Adelman’s prediction was made in response to our December 2001 op-ed in which we challenged arguments by such war proponents as Pentagon advisers Richard Perle and James Woolsey that Iraq could be liberated and stabilized without a major commitment of U.S. ground troops [see “A Tougher Target“]. Bush administration officials, including Deputy Defense Secretary Paul Wolfowitz and Undersecretary of Defense Douglas Feith, had made a similar case before they took office. We argued that to be sure of success both during the war and after, we would need at least 100,000 to 200,000 troops—an idea that Adelman mocked as overkill. His alternative? U.S. air power and “arming the Kurds in the north, Shiites in the south, and [Saddam’s] many opponents everywhere.”

Let us be serious about what has been happening in Iraq: A massive invasion force has been winning an ugly fight. The Powell doctrine of overwhelming force has not been repudiated. With Saddam Hussein’s irregulars bold enough to engage in serious firefights, harass coalition flanks and intimidate the Iraqi population into subservience, one can only imagine what would have happened if the United States had limited its military contribution to a small number of troops. With looting in Iraq rampant today, one can only imagine how much harder it would be to restore stability—a mission that we must urgently pursue—absent a major outside force.

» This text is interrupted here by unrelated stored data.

Context {B R : Type} `{HB : BigInt B, HBL : !BigIntLaws B, HR : !BigRational R B, HRL : !BigRationalLaws R B}.

Notation num := (Number B R).
Notation Token := (Token B R).

Lemma numeric_parts t : numeric t →
  ∃ sg ds fr, t = sg ++ ds ++ fr ∧ (sg = [] ∨ sg = lit "-") ∧ ds ≠ [] ∧ Forall (λ b, is_digit b = true) ds ∧
    (fr = [] ∨ ∃ es, fr = lit "/" ++ es ∧ Forall (λ b, is_digit b = true) es).
Proof.
  intros [(sg & ds & -> & Hsg & Hne & Hds)|(t1 & es & -> & (sg & ds & -> & Hsg & Hne & Hds) & _ & Hes)].
  - exists sg, ds, []. rewrite app_nil_r. auto 10.
  - exists sg, ds, (lit "/" ++ es). rewrite <-app_assoc. eauto 10.
Qed.

Lemma read_number_text i t k : drop i s = t ++ k → numeric t → ends k →
  read_number (B := B) (R := R) (at_ i) i = number_token (at_ (i + length t)) i.
Proof.
  intros Hd (sg & ds & fr & -> & Hsg & Hne & Hds & Hfr)%numeric_parts Hk. unfold read_number.
  destruct ds as [|b ds]; [done |]. pose proof Hds as Hds0. apply Forall_cons in Hds0 as [Hb _].
  assert ((match peek (at_ i) with Some b => if is_sign b then bump (at_ i) else at_ i | None => at_ i end) =
          at_ (i + length sg)) as ->.
  { rewrite peek_at. destruct Hsg as [-> | ->].
    - rewrite (lookup_of_drop s i b (ds ++ fr ++ k)) by (rewrite Hd, <-!app_assoc; done).
      rewrite (digit_not_sign b Hb). cbn. by rewrite Nat.add_0_r.
    - assert (s !! i = Some "-"%byte) as Hm
        by exact (lookup_of_drop s i "-"%byte (((b :: ds) ++ fr) ++ k) Hd).
      rewrite Hm, (bump_at _ _ _ _ Hm). change (is_sign "-"%byte) with true. cbn. by rewrite Nat.add_1_r. }
  rewrite <-!app_assoc in Hd. pose proof (drop_app_step _ _ _ _ Hd) as Hd1. cbn [lx_src lx_pos].
  rewrite (range_not_special (i + length sg) b (ds ++ fr ++ k)) by done. rewrite rest_at.
  rewrite (number_loop_text _ (b :: ds) fr k) by done. f_equal. f_equal. rewrite !length_app. lia.
Qed.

Adelman and company did get some predictions right—thanks mostly to Defense Secretary Donald Rumsfeld’s decision to ignore their advice by sending in a decisive ground force. American casualties were not high. No Scud missiles have been fired at Israel. Only a few oil wells have been set afire. Hussein has not used chemical or biological weapons. Turkey has not intervened in the north, and Iran has not intervened in the east. We admit to having been skeptical that Baghdad would fall before at least some of these things happened—and are delighted to have been proven wrong.

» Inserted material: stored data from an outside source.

(* ===== verification/Writer.v ===== *)
(** * Writing values

    The external representation of values, [Value::write_to] of
    [crates/cs-core/src/value.rs], and the values of datums, [Datum::to_value] of
    [crates/cs-parse/src/lib.rs].  The writer remembers the pairs and vectors
    it is inside of, so that it ends on cyclic data; [write_fuel] is enough for
    any heap, as [WriterFacts] shows.

    [None] stands for a panic: a symbol of another table, or a dangling
    address, which the types of the code exclude.  What a port is is not part
    of the heap of [GcHeap], so it is an argument, and so is how the standard
    library prints a flonum with a fraction and quotes a path. *)

From stdpp Require Import base numbers gmap sorting list fin_sets.
From Stdlib Require Import ZArith Strings.Byte.
From S2P Require Import Prelude RaftTypes Float64 BigNum Number Trial GcHeap Equal Text Symbols Diag Lexer Reader.

Local Open Scope crab_scope.
Local Open Scope N_scope.

(** [enum WriteMode]. *)
Inductive WriteMode := Write | Display.

(** [enum Port], as far as it shows. *)
Inductive PortKind :=
  | StringInput
  | StringOutput
  | ByteVectorInput
  | ByteVectorOutput
  | FileOutput (path : bytes)
  | Stdout.

(** [escape_string], on the characters of the string: only ASCII characters are
    replaced, so it works on bytes. *)
Definition escape_byte (b : byte) : bytes :=
  if b ≟ dquote then ["\"%byte; dquote]
  else if b ≟ "\"%byte then ["\"%byte; "\"%byte]
  else if b ≟ x0a then ["\"%byte; "n"%byte]
  else if b ≟ x09 then ["\"%byte; "t"%byte]
  else if b ≟ x0d then ["\"%byte; "r"%byte]
  else [b].

Definition escape_string (s : bytes) : bytes := s ≫= escape_byte.

(** A character in write mode. *)
Definition write_char (c : N) : bytes :=
  lit "#\" ++ (if c ≟ 32 then lit "space"
               else if c ≟ 10 then lit "newline"
               else if c ≟ 9 then lit "tab"
               else if c ≟ 13 then lit "return"
               else if c ≟ 0 then lit "nul"
               else encode_char c).

Section writer.
Context {B R : Type} `{BigInt B} `{BigRational R B}.
Context (shortest : f64 → bytes) (quote_path : bytes → bytes) (port_kind : addr → PortKind).

Notation Value := (Value (Leaf B R)).
Notation Pair := (Pair (Leaf B R)).
Notation Heap := (gmap addr (Cell (Leaf B R))).
Notation Datum := (Datum B R).

(** ** The writer *)

Section heap.
Context (h : Heap) (syms : SymbolTable) (mode : WriteMode).

Definition write_leaf (l : Leaf B R) : option bytes :=
  match l with
  | Eof => Some (lit "#<eof>")
  | Boolean b => Some (if b then lit "#t" else lit "#f")
  | Character c => Some (match mode with Write => write_char c | Display => encode_char c end)
  | Numeric n => Some (display shortest n)
  | Symbol s => SymbolTable.name syms s
  | Identifier name _ => SymbolTable.name syms name
  end.

Definition write_string (s : bytes) : bytes :=
  match mode with Write => [dquote] ++ escape_string s ++ [dquote] | Display => s end.

Definition write_port (k : PortKind) : bytes :=
  match k with
  | StringInput => lit "#<input-port>"
  | StringOutput => lit "#<output-port>"
  | ByteVectorInput => lit "#<binary-input-port>"
  | ByteVectorOutput => lit "#<binary-output-port>"
  | FileOutput path => lit "#<file-output-port " ++ quote_path path ++ lit ">"
  | Stdout => lit "#<stdout-port>"
  end.

Definition write_bytes (s : bytes) : bytes :=
  lit "#vu8(" ++ spaced ((λ b, decimal (Byte.to_N b)) <$> s) ++ lit ")".

(** The loop over the items of a vector, with a space before all but the first. *)
Definition write_items (write : Value → gset addr → option (bytes * gset addr)) :=
  fix go (sep : bytes) (items : list Value) (visited : gset addr) : option (bytes * gset addr) :=
    match items with
    | [] => Some ([], visited)
    | v :: items =>
        '(t, visited) ← write v visited;
        '(u, visited) ← go (lit " ") items visited;
        mret (sep ++ t ++ u, visited)
    end.

(** [write_to_visited] with [write_pair]; [pair_loop] is the loop of
    [write_pair_inner] from the car and the cdr it holds.  The result has the
    set of visited addresses, which the code passes by reference. *)
Fixpoint write_value (fuel : nat) (v : Value) (visited : gset addr) : option (bytes * gset addr) :=
  match fuel with
  | O => None
  | S fuel =>
      match v with
      | VNull => Some (lit "()", visited)
      | VUnspecified => Some (lit "#<unspecified>", visited)
      | VLeaf l => t ← write_leaf l; mret (t, visited)
      | VString a => s ← string_at h a; mret (write_string s, visited)
      | VPair a =>
          if decide (a ∈ visited) then Some (lit "(...)", visited)
          else
            p ← pair_at h a;
            '(t, visited) ← pair_loop fuel (car h p) (cdr h p) ({[a]} ∪ visited);
            mret (lit "(" ++ t ++ lit ")", visited ∖ {[a]})
      | VVector a =>
          if decide (a ∈ visited) then Some (lit "#(...)", visited)
          else
            vec ← vector_at h a;
            '(t, visited) ← write_items (write_value fuel) [] (vc_items vec) ({[a]} ∪ visited);
            mret (lit "#(" ++ t ++ lit ")", visited ∖ {[a]})
      | VByteVector a => s ← bytevector_at h a; mret (write_bytes s, visited)
      | VHashtable a =>
          t ← table_at h a;
          mret (lit "#<hashtable size=" ++ decimal (N.of_nat (length (ht_items t))) ++ lit ">", visited)
      | VPort a => Some (write_port (port_kind a), visited)
      | VPromise _ => Some (lit "#<promise>", visited)
      end
  end
with pair_loop (fuel : nat) (cur_car cur_cdr : Value) (visited : gset addr) : option (bytes * gset addr) :=
  match fuel with
  | O => None
  | S fuel =>
      '(t, visited) ← write_value fuel cur_car visited;
      match cur_cdr with
      | VNull => mret (t, visited)
      | VPair next =>
          if decide (next ∈ visited) then mret (t ++ lit " . #<cycle>", visited)
          else
            p ← pair_at h next;
            '(u, visited) ← pair_loop fuel (car h p) (cdr h p) ({[next]} ∪ visited);
            mret (t ++ lit " " ++ u, visited)
      | other =>
          '(u, visited) ← write_value fuel other visited;
          mret (t ++ lit " . " ++ u, visited)
      end
  end.

(** Two calls for each cell that can be entered, and one for the value. *)
Definition write_fuel : nat := 2 * size h + 1.

(** [Value::write_to]. *)
Definition write_to (v : Value) : option bytes := fst <$> write_value write_fuel v ∅.

End heap.

(** [Value::format_with]. *)
Definition format_with (h : Heap) (v : Value) (syms : SymbolTable) (mode : WriteMode) : option bytes :=
  write_to h syms mode v.

(** ** From datums to values *)

(** The heap, and the side table of the spans of pairs. *)
Record Store := MkStore { s_heap : Heap; s_spans : gmap addr Span }.

(** [Gc::new], with no sweep pending: a new cell with one owner. *)
Definition gc_new (o : Object (Leaf B R)) (s : Store) : addr * Store :=
  let a := fresh (dom (s_heap s)) in (a, MkStore (<[a := MkCell 1 o]> (s_heap s)) (s_spans s)).

(** [Pair::with_source]. *)
Definition with_source (a d : Value) (sp : Span) (s : Store) : addr * Store :=
  let '(p, s) := gc_new (pair_new a d) s in (p, MkStore (s_heap s) (<[p := sp]> (s_spans s))).

(** The items of a vector, from the left. *)
Definition map_values (f : Datum → Store → Value * Store) :=
  fix go (l : list Datum) (s : Store) : list Value * Store :=
    match l with
    | [] => ([], s)
    | d :: l => let '(v, s) := f d s in let '(vs, s) := go l s in (v :: vs, s)
    end.

(** [Datum::to_value]. *)
Fixpoint to_value (d : Datum) (s : Store) : Value * Store :=
  match d with
  | DBoolean b _ => (VLeaf (Boolean b), s)
  | DNumber n _ => (VLeaf (Numeric n), s)
  | DCharacter c _ => (VLeaf (Character c), s)
  | DString t _ => let '(a, s) := gc_new (OString t) s in (VString a, s)
  | DSymbol y _ => (VLeaf (Symbol y), s)
  | DNull _ => (VNull, s)
  | DPair a d sp =>
      let '(car_v, s) := to_value a s in
      let '(cdr_v, s) := to_value d s in
      let '(p, s) := with_source car_v cdr_v sp s in
      (VPair p, s)
  | DVector l _ =>
      let '(vs, s) := map_values to_value l s in
      let '(a, s) := gc_new (OVector (MkVector vs ∅)) s in
      (VVector a, s)
  | DByteVector t _ => let '(a, s) := gc_new (OByteVector t) s in (VByteVector a, s)
  end.

End writer.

We also acknowledge that this war may prove to be a major strategic success. Indeed, the two of us publicly endorsed using the threat of force to make disarmament work, supported the war effort once diplomacy failed and defended the basic Pentagon strategy in the war’s early days, when many were criticizing it. Iraq is being liberated and demilitarized to the benefit of its own people, the Mideast and the world at large. But it is a misreading of what has been happening to suggest that changing the regime in Baghdad was an easy task, and it would be equally misguided to assume that stabilizing Iraq in the coming months and years will be any easier.

These are not just debating points. Those who claimed that a small force could overthrow Hussein also assumed that significant numbers of U.S. troops would not be necessary to stabilize Iraq once he was gone. We can all hope they prove right. But it would be folly to assume that stabilizing Iraq will be a cakewalk until the situation begins to settle and until we can find—or build—a security force capable of maintaining order. About 100,000 to 200,000 troops may be needed to police the country, find and destroy weapons of mass destruction, prevent remnants of Hussein’s loyalists from regrouping, maintain a northern presence to deter conflict among Kurds, Arabs and Turks, and train a new Iraqi military.

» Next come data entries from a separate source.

Lemma render_total (atom : Datum → option bytes) (ok : Datum → Prop) d :
  (∀ d, atomic d = true → ok d → is_Some (atom d)) → built ok d → ∀ in_list, is_Some (render atom in_list d).
Proof.
  intros Hatom. assert (∀ d, atomic d = true → built ok d → ∀ in_list, is_Some (render atom in_list d)) as Hat.
  { intros d0 Ha Hb in_list. assert (ok d0) as Hok by (by inversion Hb; subst).
    destruct (Hatom d0 Ha Hok) as [t Ht]. destruct d0; try done; cbn [render]; rewrite Ht; by eexists. }
  induction d as [| | | | |sp|a d sp IHa IHd|l sp IHl|] using datum_induction; try (by apply Hat); intros Hr in_list.
  - by eexists.
  - inversion Hr as [| |??? Ha Hd|]; subst; [done |]. cbn [render].
    destruct (IHa Ha false) as [car ->], (IHd Hd true) as [cdr ->]. by eexists.
  - inversion Hr as [| | |?? Hl]; subst; [done |]. cbn [render].
    assert (is_Some (mapM (render atom false) l)) as [ts ->]; [| by eexists].
    apply mapM_is_Some. clear -IHl Hl. induction IHl as [|d l Hd _ IH]; [constructor |].
    inversion_clear Hl. constructor; [by apply Hd | by apply IH].
Qed.

Lemma tree_dom (h : Heap) : (∀ v d F, tree h v d F → F ⊆ dom h) ∧ (∀ vs l F, trees h vs l F → F ⊆ dom h).
Proof.
  apply (tree_trees_ind h (λ _ _ F _, F ⊆ dom h) (λ _ _ F _, F ⊆ dom h)); intros; try (clear; set_solver).
  - apply pair_at_dom in e0. set_solver.
  - apply vector_at_dom in e. set_solver.
  - set_solver.
Qed.

Section roundtrip.
Context (shortest : f64 → bytes) (quote_path : bytes → bytes) (port_kind : addr → PortKind) (syms : SymbolTable).

(** C24: the value of a datum, written in write mode and read again, is the datum:
    the cells that [to_value] makes, the writer that keeps track of them, the
    lexer and the reader compose to the identity, up to spans. *)
Theorem write_read_roundtrip file d s v s' :
  table_ok syms → built (writable_atom syms) d → to_value d s = (v, s') →
  ∃ t d', format_with shortest quote_path port_kind (s_heap s') v syms Write = Some t ∧
          read_all file t syms = Some (syms, inr [d']) ∧ unspan d' = unspan d.
Proof.
  intros Hsyms Hb Hv. destruct (to_value_tree d s v s' Hv) as (F & HF & _).
  destruct (render_total (write_atom shortest syms) (writable_atom syms) d) with (in_list := false) as [t Ht]; [| done |].
  { intros d0 Ha Hw. destruct d0; try done; try (by eexists). destruct Hw as (n & Hn & _). by exists n. }
  destruct (proj1 (proj1 (write_tree shortest quote_path port_kind (s_heap s') syms) v d F HF) t ∅
    (write_fuel (s_heap s')) Ht) as (w & Hw & _); [set_solver | |].
  { unfold write_fuel. pose proof (subseteq_size _ _ (proj1 (tree_dom (s_heap s')) v d F HF)) as Hsz.
    rewrite size_dom in Hsz. lia. }
  destruct (render_roundtrip syms (write_atom shortest syms) (writable_atom syms) file d t) as (d' & Hd' & Hu);
    [intros; by eapply write_atom_ok | intros; by eapply write_atom_reads | done | done |].
  exists t, d'. split_and!; [| done | done]. unfold format_with, write_to. by rewrite Hw.
Qed.

End roundtrip.

End trees.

That means it is time to start forming a plan for post-Hussein Iraq that our allies will support, because we will need their boots on the ground. The best idea would be to turn the military stabilization mission over to NATO and persuade even France and Germany to contribute troops. This administration’s initial instincts to assume Iraqi postwar stability and treat the country as a U.S. protectorate are as flawed as the cakewalk crowd’s prewar arguments about how easy it would be to remove Saddam Hussein.